Details in the Business Plan 2011+ outlined ahead of a city council meeting on Monday said the authority would have a net general fund revenue budget of £1,023.4m in 2011-12, with a reduction of resources of £130.9m that mostly related to government grants.
The plan states that the “challenge” faced to balance the general budget totalled £212.8m.
While the budget repeats a figure 2,450 projected job losses for the next financial year and states that 1,500 staff have already applied for voluntary redundancy, local reports cited council leader Mike Whitby (Con) stating that some 7,000 jobs would be lost over three years.

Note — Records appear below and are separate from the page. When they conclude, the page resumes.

(** A good [ins] links a key that is new. *)
Lemma good_new D ins m k v :
  good hash_ D ins → wf hash_ m → D m → k ∉ keys m →
  ∃ m' a, ins (Some (k, v)) m = Ret m' (Node a, true) ∧ wf hash_ m' ∧
          max_factor_ m' = max_factor_ m ∧
          (roomy m → bucket_count m' = bucket_count m) ∧
          entries m' ≡ₚ (k, v) :: entries m ∧
          (a, (k, v)) ∈ List.chain (values_ m').
Proof.
  intros Hgood Hwf HD Hnot.
  destruct (Hgood m (Some (k, v)) Hwf HD)
    as (m' & a & [] & Hins & Hwf' & Hmf & Hbc & Hrest).
  - destruct Hrest as (_ & Hperm & Hin). by exists m', a.
  - destruct Hrest as (v0 & Hin & _). destruct Hnot.
    by eapply entries_in_keys.
Qed.

(** [rehash] to a bucket count that has room for all the entries: no
    reinsertion asks for growth. *)
Lemma rehash_body_roomy ins count m :
  let count' := max count (floor_div (size m) (max_load_factor m)) in
  good hash_ roomy ins → wf hash_ m →
  size m ≤ floor_mul count' (max_load_factor m) →
  ∃ m', rehash_body ins count m = Ret m' () ∧ wf hash_ m' ∧
        entries m' ≡ₚ entries m ∧ max_factor_ m' = max_factor_ m ∧
        bucket_count m' = count'.
Proof.
  intros count' Hgood Hwf Hroom.
  set (J := λ (j : nat) (m' : map),
         max_factor_ m' = max_factor_ m ∧ bucket_count m' = count' ∧
         size m' + j ≤ size m).
  destruct (rehash_body_spec hash_ ins J count m) as (m' & Hre & Hwf' & Hperm & Hcase).
  - intros j m0 k v Hwf0 (Hmf0 & Hbc0 & Hsz0) Hnot.
    assert (roomy m0) as Hroomy0.
    { unfold roomy, max_load_factor in *. rewrite Hbc0, Hmf0. lia. }
    destruct (good_new roomy ins m0 k v Hgood Hwf0 Hroomy0 Hnot)
      as (m1 & a & Hins & Hwf1 & Hmf1 & Hbc1 & Hperm1 & _).
    exists m1, (Node a, true). split_and!; [done..|].
    unfold J. rewrite Hmf1, Hbc1 by done. split_and!; [done..|].
    rewrite (size_entries m1), Hperm1. simpl. rewrite <-size_entries. lia.
  - done.
  - intros _. unfold J, drained, bucket_count, size, List.size. simpl.
    by rewrite length_replicate.
  - exists m'. split_and!; [done..| |].
    + destruct Hcase as [[_ ->]|[_ (? & _)]]; done.
    + destruct Hcase as [[Heq ->]|[_ (_ & ? & _)]]; done.
Qed.

Lemma rehash_body_good ins count m :
  good hash_ (λ _, True) ins → wf hash_ m →
  rehash_post hash_ m (rehash_body ins count m).
Proof.
  intros Hgood Hwf.
  set (J := λ (j : nat) (m' : map), max_factor_ m' = max_factor_ m).
  destruct (rehash_body_spec hash_ ins J count m) as (m' & Hre & Hwf' & Hperm & Hcase).
  - intros j m0 k v Hwf0 Hmf0 Hnot.
    destruct (good_new (λ _, True) ins m0 k v Hgood Hwf0 I Hnot)
      as (m1 & a & Hins & Hwf1 & Hmf1 & Hbc1 & Hperm1 & _).
    exists m1, (Node a, true). split_and!; [done..|].
    unfold J. by rewrite Hmf1.
  - done.
  - done.
  - exists m'. split_and!; [done..|].
    destruct Hcase as [[_ ->]|[_ ?]]; done.
Qed.

Lemma emplace_body_grow reserve c m m1 :
  ¬ roomy m →
  reserve (max default_start_size (growing_coefficient * size m)) m
    = Ret m1 () →
  roomy m1 →
  emplace_body hash_ reserve c m = emplace_body hash_ reserve c m1.
Proof.
  intros Hnr Hre Hr. unfold emplace_body.
  destruct (decide (floor_mul (bucket_count m) (max_load_factor m)
                    < size m + 1)) as [_|?]; [|unfold roomy in *; lia].
  rewrite Hre. simpl.
  destruct (decide (floor_mul (bucket_count m1) (max_load_factor m1)
                    < size m1 + 1)) as [?|_]; [unfold roomy in *; lia|].
  done.
Qed.

Lemma emplace_post_grown m m1 c o :
  entries m1 ≡ₚ entries m → max_factor_ m1 = max_factor_ m → ¬ roomy m →
  emplace_post hash_ m1 c o → emplace_post hash_ m c o.
Proof.
  intros Hperm Hmf Hnr. destruct c as [[k v]|]; simpl.
  - intros (m' & a & isnew & -> & Hwf' & Hmf' & _ & Hrest).
    exists m', a, isnew. split_and!; [done|done|congruence|done|].
    destruct isnew.
    + destruct Hrest as (Hnot & Hperm' & Hin). split_and!; [|by rewrite <-Hperm|done].
      unfold keys in *. by rewrite <-Hperm.
    + destruct Hrest as (v0 & Hin & Hperm' & Hin' & _). exists v0.
      split_and!; [by rewrite <-Hperm|by rewrite <-Hperm|done..].
  - intros (m' & -> & Hwf' & Hperm' & Hmf' & _). exists m'.
    split_and!; [done|done|by rewrite <-Hperm|congruence|done].
Qed.

(** [emplace] over a [rehash] whose reinsertions need no growth. *)
Lemma emplace_body_good ins :
  good hash_ roomy ins →
  good hash_ (λ _, True)
    (emplace_body hash_ (reserve_body (rehash_body ins))).
Proof.
  intros Hgood m c Hwf _.
  destruct (decide (size m + 1
                    ≤ floor_mul (bucket_count m) (max_load_factor m)))
    as [Hr|Hnr]; fold (roomy m) in *.
  { by apply emplace_body_good_roomy. }
  set (n := max default_start_size (growing_coefficient * size m)).
  assert (size m + 1 ≤ n) as Hn.
  { unfold n, default_start_size, growing_coefficient. lia. }
  pose proof (floor_mul_ceil_div n (max_load_factor m)) as Hceil.
  set (count' := max (ceil_div n (max_load_factor m))
                     (floor_div (size m) (max_load_factor m))).
  assert (n ≤ floor_mul count' (max_load_factor m)) as Hroom.
  { etrans; [exact Hceil|]. apply floor_mul_mono. unfold count'. lia. }
  destruct (rehash_body_roomy ins (ceil_div n (max_load_factor m)) m
              Hgood Hwf) as (m1 & Hre & Hwf1 & Hperm & Hmf & Hbc).
  { fold count'. lia. }
  fold count' in Hbc.
  assert (roomy m1) as Hr1.
  { unfold roomy, max_load_factor in *.
    rewrite (size_entries m1), Hperm, <-size_entries, Hbc, Hmf. lia. }
  rewrite (emplace_body_grow _ c m m1 Hnr Hre Hr1).
  apply (emplace_post_grown m m1); [done..|].
  by apply emplace_body_good_roomy.
Qed.

(** ** Enough fuel *)

Lemma emplace_good_roomy fuel :
  good (Value := Value) hash_ roomy (emplace hash_ (S fuel)).
Proof. apply emplace_body_good_roomy. Qed.

Lemma emplace_good fuel :
  good (Value := Value) hash_ (λ _, True) (emplace hash_ (S (S fuel))).
Proof. apply emplace_body_good, emplace_good_roomy. Qed.

Lemma rehash_good fuel count m :
  wf hash_ m → rehash_post hash_ m (rehash hash_ (S (S fuel)) count m).
Proof. intros Hwf. apply rehash_body_good; [apply emplace_good|done]. Qed.

Lemma reserve_good fuel count m :
  wf hash_ m → rehash_post hash_ m (reserve hash_ (S (S fuel)) count m).
Proof. intros Hwf. by apply rehash_good. Qed.

(** ** More fuel changes no outcome *)

Lemma reinsert_mono ins ins' items m :
  (∀ c m, ins c m ≠ OutOfFuel → ins' c m = ins c m) →
  reinsert ins items m ≠ OutOfFuel →
  reinsert ins' items m = reinsert ins items m.
Proof.
  intros Hle. revert m. induction items as [|n items IH]; intros m; simpl;
    [done|].
  destruct (ins (Some n.2) m) as [m1 r| | |] eqn:Hins; intros Hne;
    [| | |done].
  - rewrite Hle, Hins by (by rewrite Hins). by apply IH.
  - by rewrite Hle, Hins by (by rewrite Hins).
  - by rewrite Hle, Hins by (by rewrite Hins).
Qed.

Lemma rehash_body_mono ins ins' count m :
  (∀ c m, ins c m ≠ OutOfFuel → ins' c m = ins c m) →
  rehash_body ins count m ≠ OutOfFuel →
  rehash_body ins' count m = rehash_body ins count m.
Proof.
  intros Hle. unfold rehash_body.
  destruct (decide _); [done|].
  destruct (drain_spec (List.chain (values_ m)) List.empty_list)
    as (copy & -> & _). simpl.
  match goal with
  | |- context [reinsert ins ?items ?m0] =>
      destruct (reinsert ins items m0) as [[m1 rest] r| | |] eqn:Hre;
      intros Hne; [| | |done];
      rewrite (reinsert_mono ins ins' items m0 Hle), Hre
        by (by rewrite Hre); done
  end.
Qed.

Lemma emplace_body_mono reserve reserve' c m :
  (∀ n m, reserve n m ≠ OutOfFuel → reserve' n m = reserve n m) →
  emplace_body hash_ reserve c m ≠ OutOfFuel →
  emplace_body hash_ reserve' c m = emplace_body hash_ reserve c m.
Proof.
  intros Hle. unfold emplace_body. destruct (decide _); [|done].
  match goal with
  | |- context [reserve ?n m] =>
      destruct (reserve n m) as [m1 r| | |] eqn:Hre; intros Hne;
      [| | |done]; by rewrite Hle, Hre by (by rewrite Hre)
  end.
Qed.

Lemma emplace_mono_S fuel c m :
  emplace hash_ fuel c m ≠ OutOfFuel →
  emplace hash_ (S fuel) c m = emplace hash_ fuel c m.
Proof.
  revert c m. induction fuel as [|fuel IH]; intros c m; [done|].
  cbn [emplace]. apply emplace_body_mono. intros n m'. unfold reserve_body.
  apply rehash_body_mono. exact IH.
Qed.

Lemma emplace_mono fuel fuel' c m :
  fuel ≤ fuel' → emplace hash_ fuel c m ≠ OutOfFuel →
  emplace hash_ fuel' c m = emplace hash_ fuel c m.
Proof.
  induction 1 as [|fuel' _ IH]; [done|]. intros Hne.
  rewrite emplace_mono_S; [by apply IH|]. by rewrite IH.
Qed.

Lemma emplace_fuel fuel c m o :
  emplace hash_ fuel c m = o → o ≠ OutOfFuel →
  emplace hash_ (S (S fuel)) c m = o.
Proof.
  intros <- Hne. apply emplace_mono; [lia|done].
Qed.

Lemma rehash_fuel fuel count m o :
  rehash hash_ fuel count m = o → o ≠ OutOfFuel →
  rehash hash_ (S (S fuel)) count m = o.
Proof.
  intros <- Hne. apply rehash_body_mono; [|done].
  intros c m'. apply emplace_mono. lia.
Qed.
End Fuel.

Section EraseRuns.
Context {Key Value : Type}.
Local Abbreviation node := (nat * (Key * Value))%type.
Implicit Types (bk : node → nat) (ns pre post run : list node) (b a : nat).
Implicit Types (e : Key * Value).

The city council said that figure related to a November consultation document which predicted some 4,000 redundancies and early retirements by 2015 and some 3,000 staff transfers to mutuals.
Launching the business plan, Cllr Whitby said it had “undoubtedly” been one of the most challenging budgets to plan.
“We need to find more than £300m over the next three-to-four years, much of it front-loaded, with a challenge of £212m in the first year alone,” he said.
“However, we have a strong track record of fiscal stability and making savings.
“Following recent praise from our independent auditor for our ‘significant achievement’ in financial management, I am confident we are putting forward a suite of proposals which deliver the necessary savings, as well as prioritising critical frontline services.”
Roger McKenzie, Unison assistant general secretary, said the council’s package of cuts amounted to “social and economic vandalism”.
“The council have made a political decision to push ahead with punitive cuts that threaten the very viability of public services,” he said.
“These cuts are too fast and too deep. They have been planning these cuts for 15months and are pursuing them with relish.
“The decision to front-load these cuts with £212m cut in the first year alone is particularly spiteful.
“Seven thousand jobs means 7,000 families losing out, struggling to pay their mortgages or rent in this harsh economic climate.
“It means 7,000 fewer people working for our hardest hit communities.
“It means tens of thousands of people across Birmingham not receiving the services they have come to rely on.”